WHAT IS NEEDED
Would you please transcribe, exactly as written, the lines of the entries below starting at the one that holds "apply bind_Ok in Hs as (count" and ending at the one that holds "rewrite Hld. split_and!;", both included?

Dataset entries:
****
(** What validation says of the writes and the layout. *)
Definition reserved_group_ok (group : N * list ReservedWrite) : Prop :=
  ensure_order group.2 group.1 reserved_write_key = Ok tt /\ Forall reserved_in_range group.2.
Definition rollback_group_ok (group : N * list OverlayWrite) : Prop :=
  ensure_order group.2 group.1 rollback_write_key = Ok tt /\ Forall write_in_range group.2.
Record ranges_ok (s : EnvelopeState) : Prop := {
  ro_reservations : ensure_order (es_reservations s) RESERVATIONS reservation_key = Ok tt;
  ro_relocations : ensure_order (lp_relocations (es_layout s)) RELOCATIONS relocation_key = Ok tt;
  ro_free : ensure_order (lp_free_after_staging (es_layout s)) FREE_RANGES range_key = Ok tt;
  ro_in_place : lp_materializations (es_layout s) = [] /\ lp_materialized_bytes (es_layout s) = 0;
  ro_reserved : Forall reserved_group_ok
    [(TARGET_STAGING, ws_target_staging (es_writes s)); (BACKUP_BOOT, ws_backup_boot (es_writes s));
     (ACTIVATION, ws_activation (es_writes s))];
  ro_rollback : Forall rollback_group_ok
    [(TARGET_STAGING_ROLLBACK, ws_target_staging_rollback (es_writes s));
     (BACKUP_BOOT_ROLLBACK, ws_backup_boot_rollback (es_writes s));
     (ACTIVATION_ROLLBACK, ws_activation_rollback (es_writes s));
     (RELOCATION_DESTINATION_ROLLBACK, es_relocation_destination_before_images s)]
}.
Record counts_ok (s : EnvelopeState) (limits : PreparedEnvelopeLimits) : Prop := {
  co_entries : sum_by id (section_counts s) <= pl_max_entries limits;
  co_written : sum_by ow_length (chained_writes s) <= pl_max_write_bytes limits;
  co_recovery : len (es_recovery_payload s) <= pl_max_recovery_bytes limits
}.

(** The envelope of a state: the header, then the sections. *)
Definition payload_of `{Digests} (s : EnvelopeState) : list byte :=
  sections_wire section_tags (section_list s).
Definition envelope_of `{Digests} (s : EnvelopeState) : list byte :=
  let payload := payload_of s in
  let total := HEADER_BYTES + len payload in
  header_image (header_of s) total (len payload) (sha256 payload)
    (checksum (header_of s) total (len payload) (sha256 payload)) ++ payload.
(** The states that have an envelope under the limits. *)
Record encodable `{Digests} (s : EnvelopeState) (limits : PreparedEnvelopeLimits) : Prop := {
  en_valid : validate_state s limits = Ok tt;
  en_counts : Forall (fun section => section.1 <= u32_max) (section_list s);
  en_cap : HEADER_BYTES + len (payload_of s) <= pl_max_envelope_bytes limits;
  en_generation :
    validate_envelope_generation (HEADER_BYTES + len (payload_of s)) (es_capsule_limits s) = Ok tt
}.

(** The limits are those of a 64-bit target. *)
Record limits_typed (limits : PreparedEnvelopeLimits) : Prop := {
  lt_envelope : pl_max_envelope_bytes limits <= u64_max;
  lt_entries : pl_max_entries limits <= u64_max;
  lt_write : pl_max_write_bytes limits <= u64_max;
  lt_recovery : pl_max_recovery_bytes limits <= u64_max
}.

(** ** The scan *)
Section Scan.
Context `{Digests} (limits : PreparedEnvelopeLimits) (limits_fit : limits_typed limits).

Lemma section_parts_lengths tag section :
  Forall (fun p => len p.2 = p.1) (section_parts tag section).
Proof using. unfold section_parts. repeat constructor; cbn [fst snd]; try done. apply sha256_length. Qed.
Lemma section_widths tag section :
  widths (section_parts tag section) = SECTION_HEADER_BYTES + len section.2.
Proof using.
  unfold widths, section_parts, sum_by, SECTION_HEADER_BYTES. cbn [foldr fst]. lia.
Qed.
Lemma len_section_wire tag section :
  len (section_wire tag section) = SECTION_HEADER_BYTES + len section.2.
Proof using.
  rewrite <- (section_widths tag section). apply len_concat_parts, section_parts_lengths.
Qed.

Lemma scan_count_Ok tag count length entries e :
  scan_count tag count length entries limits = Ok e <->
  (if tag =? RECOVERY_PAYLOAD then count = 1 /\ length <= pl_max_recovery_bytes limits
   else entries + count <= pl_max_entries limits) /\ e = next_entries tag count entries.
Proof using limits_fit.
  pose proof (lt_entries _ limits_fit). pose proof (lt_recovery _ limits_fit).
  unfold scan_count, next_entries, usize_u64.
  rewrite (u64_try_from_in (pl_max_recovery_bytes limits)),
    (u64_try_from_in (pl_max_entries limits)) by done.
  destruct (tag =? RECOVERY_PAYLOAD); cbn [ok_or mbind outcome_bind]; split.
  - intros Hs. inv_ok. bool_props. done.
  - intros [[-> Hl] ->]. simpl. by rewrite (proj2 (N.ltb_ge _ _) Hl).
  - intros Hs. inv_ok. bool_props. done.
  - intros [Hl ->]. rewrite checked_add_in by lia. simpl. by rewrite (proj2 (N.ltb_ge _ _) Hl).
Qed.

Lemma scan_write_bytes_Ok tag count length written w :
  length <= u64_max ->
  scan_write_bytes tag count length written limits = Ok w <->
  (if is_write_section tag then
     count * header_unit tag <= length /\
     next_written tag count length written <= pl_max_write_bytes limits
   else True) /\ w = next_written tag count length written.
Proof using limits_fit.
  intros Hlen. pose proof (lt_write _ limits_fit).
  unfold scan_write_bytes, next_written, usize_u64, header_unit.
  destruct (is_write_section tag); [|split; [by intros [= ->] | by intros [_ ->]]].
  rewrite u64_try_from_in by done.
  set (unit_ := if is_reserved_section tag then _ else _). cbn [ok_or mbind outcome_bind]. split.
  - intros Hs. inv_ok. bool_props. done.
  - intros [[Hu Hl] ->]. rewrite checked_mul_in by lia. simpl. rewrite checked_sub_in by done. simpl.
    rewrite checked_add_in by lia. simpl. by rewrite (proj2 (N.ltb_ge _ _) Hl).
Qed.

Lemma validate_fixed_Ok tag count length :
  length <= u64_max ->
  validate_fixed_section_len tag count length = Ok tt <->
  match fixed_unit tag with Some unit_ => length = count * unit_ | None => True end.
Proof using.
  intros Hl. unfold validate_fixed_section_len. destruct (fixed_unit tag) as [u|]; [|done]. split.
  - intros Hs. inv_ok. bool_props. done.
  - intros ->. rewrite checked_mul_in by done. simpl. by rewrite N.eqb_refl.
Qed.

Lemma advance_all_cursor tags : forall sections state,
  length sections = length tags ->
  sc_cursor (advance_all state tags sections) =
  sc_cursor state + len (sections_wire tags sections).
Proof using limits_fit.
  induction tags as [|tag tags IH]; intros [|section sections] state Hl; try done;
    cbn [advance_all sections_wire].
  - rewrite len_nil. lia.
  - rewrite IH by (by injection Hl). rewrite len_app, len_section_wire. simpl. lia.
Qed.

Context (bytes : list byte) (bytes_fit : len bytes <= isize_max).

Lemma scan_section_Ok state tag state' :
  tag <= u16_max -> sc_cursor state <= len bytes ->
  scan_section bytes limits state tag = Ok state' <->
  exists section, section.1 <= u32_max /\
    admissible limits tag section.1 (len section.2) (sc_entries state) (sc_write_bytes state) /\
    state' = advance state tag section /\ sc_cursor state' <= len bytes /\
    subslice (sc_cursor state) (sc_cursor state') bytes = section_wire tag section.
Proof using limits_fit bytes_fit.
  intros Htag Hc. pose proof isize_lt_u64. destruct state as [metas c e w].
  cbn [sc_metas sc_cursor sc_entries sc_write_bytes] in *.
  assert (Htile : forall section, c + (48 + len section.2) <= len bytes ->
    subslice c (c + 48 + len section.2) bytes = section_wire tag section <->
    tiled c (section_parts tag section) bytes).
  { intros section Hl. rewrite <- tiled_concat by (apply section_parts_lengths || by rewrite section_widths).
    rewrite section_widths. unfold SECTION_HEADER_BYTES. by rewrite N.add_assoc. }
  unfold scan_section, SECTION_HEADER_BYTES, usize_u64, array_32.
  cbn [sc_metas sc_cursor sc_entries sc_write_bytes]. split.
  - intros Hs. apply bind_Ok in Hs as (he & Hhe & Hs).
    apply ok_or_Ok, checked_add_Some in Hhe as [-> Hhe].
    apply then_Ok in Hs as [Ht Hs]. apply refuse_if_Ok, N.ltb_ge in Ht.
    apply bind_Ok in Hs as (t & Hrt & Hs). apply wire_u16_Ok in Hrt as [_ Hrt]; [|lia|lia].
    apply then_Ok in Hs as [Heq Hs]. apply refuse_if_Ok, negb_false_iff, N.eqb_eq in Heq. subst t.
    apply bind_Ok in Hs as (z & Hz & Hs). apply index_range_Ok in Hz as (_ & _ & ->).
    apply then_Ok in Hs as [Hz Hs]. apply refuse_if_Ok in Hz.
    apply (zero_slice _ _ (len bytes)) in Hz; [|done|lia|lia].
    replace (c + 4 - (c + 2)) with 2 in Hz by lia.
    apply bind_Ok in Hs as (count & Hcount & Hs). apply wire_u32_Ok in Hcount as [Hcb Hcs]; [|lia|lia].
    apply bind_Ok in Hs as (n & Hn & Hs). apply wire_u64_Ok in Hn as [Hnb Hns]; [|lia|lia].
    apply bind_Ok in Hs as (e' & He & Hs). apply scan_count_Ok in He as [Ha1 ->].
    rewrite u64_try_from_in in Hs by lia. cbn [ok_or] in Hs.
    apply bind_Ok in Hs as (ds & [= <-] & Hs).
    apply bind_Ok in Hs as (de & Hde & Hs). apply ok_or_Ok, checked_add_Some in Hde as [-> Hde].
    apply bind_Ok in Hs as (de & Hde' & Hs). apply ok_or_Ok, usize_try_from_Some in Hde' as [-> _].
    apply then_Ok in Hs as [Hle Hs]. apply refuse_if_Ok, N.ltb_ge in Hle.
    apply bind_Ok in Hs as (data & Hdata & Hs). apply index_range_Ok in Hdata as (_ & _ & Hdata).
    apply bind_Ok in Hs as (digest & Hdg & Hs). apply array_eq in Hdg as [_ Hdg]; [|lia|lia].
    apply then_Ok in Hs as [Hsha Hs]. apply refuse_if_Ok, negb_false_iff, bool_decide_eq_true in Hsha.
    apply bind_Ok in Hs as (w' & Hw & Hs). apply scan_write_bytes_Ok in Hw as [Ha2 ->]; [|done].
    apply then_Ok in Hs as [Hv Hs]. apply validate_fixed_Ok in Hv; [|done].
    assert (Hld : len data = n) by (rewrite Hdata, len_subslice; lia).
    injection Hs as <-. exists (count, data). unfold advance, SECTION_HEADER_BYTES.
    cbn [fst snd sc_cursor sc_metas sc_entries sc_write_bytes]. rewrite Hld. unfold admissible.
    split_and!; try done. rewrite <- Hld. apply (Htile (count, data)); [cbn [snd]; lia |].
    unfold section_parts. cbn [tiled fst snd].
    replace (c + 2 + 2) with (c + 4) by lia. replace (c + 4 + 4) with (c + 8) in * by lia.
    replace (c + 8 + 8) with (c + 16) in * by lia. replace (c + 16 + 32) with (c + 48) in * by lia.
    rewrite Hld. split_and!; try done. by rewrite Hsha.
  - intros ([count data] & Hcb & Ha & -> & Hle & Hs). unfold advance, SECTION_HEADER_BYTES in *.
    cbn [fst snd sc_cursor sc_metas sc_entries sc_write_bytes] in *.
    apply (Htile (count, data)) in Hs; [|cbn [snd]; lia].
    unfold section_parts in Hs. cbn [tiled fst snd] in Hs.
    replace (c + 2 + 2) with (c + 4) in Hs by lia. replace (c + 4 + 4) with (c + 8) in Hs by lia.
    replace (c + 8 + 8) with (c + 16) in Hs by lia. replace (c + 16 + 32) with (c + 48) in Hs by lia.
    destruct Hs as (Ht & Hz & Hc1 & Hn & Hdg & Hd & _). destruct Ha as (Ha1 & Ha2 & Ha3).
    eapply bind_step; [apply ok_or_step, checked_add_in; lia | cbv beta]. ok_step.
    eapply bind_step; [apply wire_u16_Ok; [lia | lia | split; [|exact Ht]; done] | cbv beta]. ok_step.
    eapply bind_step; [apply index_range_in; lia | cbv beta].
    eapply bind_step; [apply refuse_step, (zero_slice _ _ (len bytes)); [done | lia | lia |] | cbv beta].
    { replace (c + 4 - (c + 2)) with 2 by lia. done. }
    eapply bind_step; [apply wire_u32_Ok; [lia | lia |] | cbv beta].
    { replace (c + 4 + 4) with (c + 8) by lia. split; [|exact Hc1]. done. }
    eapply bind_step; [apply wire_u64_Ok; [lia | lia |] | cbv beta].
    { replace (c + 8 + 8) with (c + 16) by lia. split; [|exact Hn]. lia. }
    eapply bind_step; [by apply scan_count_Ok | cbv beta]. ok_step. ok_step. ok_step. ok_step.
    eapply bind_step; [apply index_range_in; lia | cbv beta]. rewrite Hd.
    eapply bind_step; [apply array_eq; [lia | lia |] | cbv beta].
    { replace (c + 16 + 32) with (c + 48) by lia. split; [|exact Hdg]. apply sha256_length. }
    eapply bind_step; [by apply refuse_step; rewrite bool_decide_true | cbv beta].
    eapply bind_step; [apply scan_write_bytes_Ok; [lia | done] | cbv beta].
    rewrite (proj2 (validate_fixed_Ok tag count (len data) ltac:(lia)) Ha3). done.
Qed.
****
SOLUTION FOR THIS PROBLEM
    apply bind_Ok in Hs as (count & Hcount & Hs). apply wire_u32_Ok in Hcount as [Hcb Hcs]; [|lia|lia].
    apply bind_Ok in Hs as (n & Hn & Hs). apply wire_u64_Ok in Hn as [Hnb Hns]; [|lia|lia].
    apply bind_Ok in Hs as (e' & He & Hs). apply scan_count_Ok in He as [Ha1 ->].
    rewrite u64_try_from_in in Hs by lia. cbn [ok_or] in Hs.
    apply bind_Ok in Hs as (ds & [= <-] & Hs).
    apply bind_Ok in Hs as (de & Hde & Hs). apply ok_or_Ok, checked_add_Some in Hde as [-> Hde].
    apply bind_Ok in Hs as (de & Hde' & Hs). apply ok_or_Ok, usize_try_from_Some in Hde' as [-> _].
    apply then_Ok in Hs as [Hle Hs]. apply refuse_if_Ok, N.ltb_ge in Hle.
    apply bind_Ok in Hs as (data & Hdata & Hs). apply index_range_Ok in Hdata as (_ & _ & Hdata).
    apply bind_Ok in Hs as (digest & Hdg & Hs). apply array_eq in Hdg as [_ Hdg]; [|lia|lia].
    apply then_Ok in Hs as [Hsha Hs]. apply refuse_if_Ok, negb_false_iff, bool_decide_eq_true in Hsha.
    apply bind_Ok in Hs as (w' & Hw & Hs). apply scan_write_bytes_Ok in Hw as [Ha2 ->]; [|done].
    apply then_Ok in Hs as [Hv Hs]. apply validate_fixed_Ok in Hv; [|done].
    assert (Hld : len data = n) by (rewrite Hdata, len_subslice; lia).
    injection Hs as <-. exists (count, data). unfold advance, SECTION_HEADER_BYTES.
    cbn [fst snd sc_cursor sc_metas sc_entries sc_write_bytes]. rewrite Hld. unfold admissible.
    split_and!; try done. rewrite <- Hld. apply (Htile (count, data)); [cbn [snd]; lia |].
    unfold section_parts. cbn [tiled fst snd].
    replace (c + 2 + 2) with (c + 4) by lia. replace (c + 4 + 4) with (c + 8) in * by lia.
    replace (c + 8 + 8) with (c + 16) in * by lia. replace (c + 16 + 32) with (c + 48) in * by lia.
    rewrite Hld. split_and!; try done. by rewrite Hsha.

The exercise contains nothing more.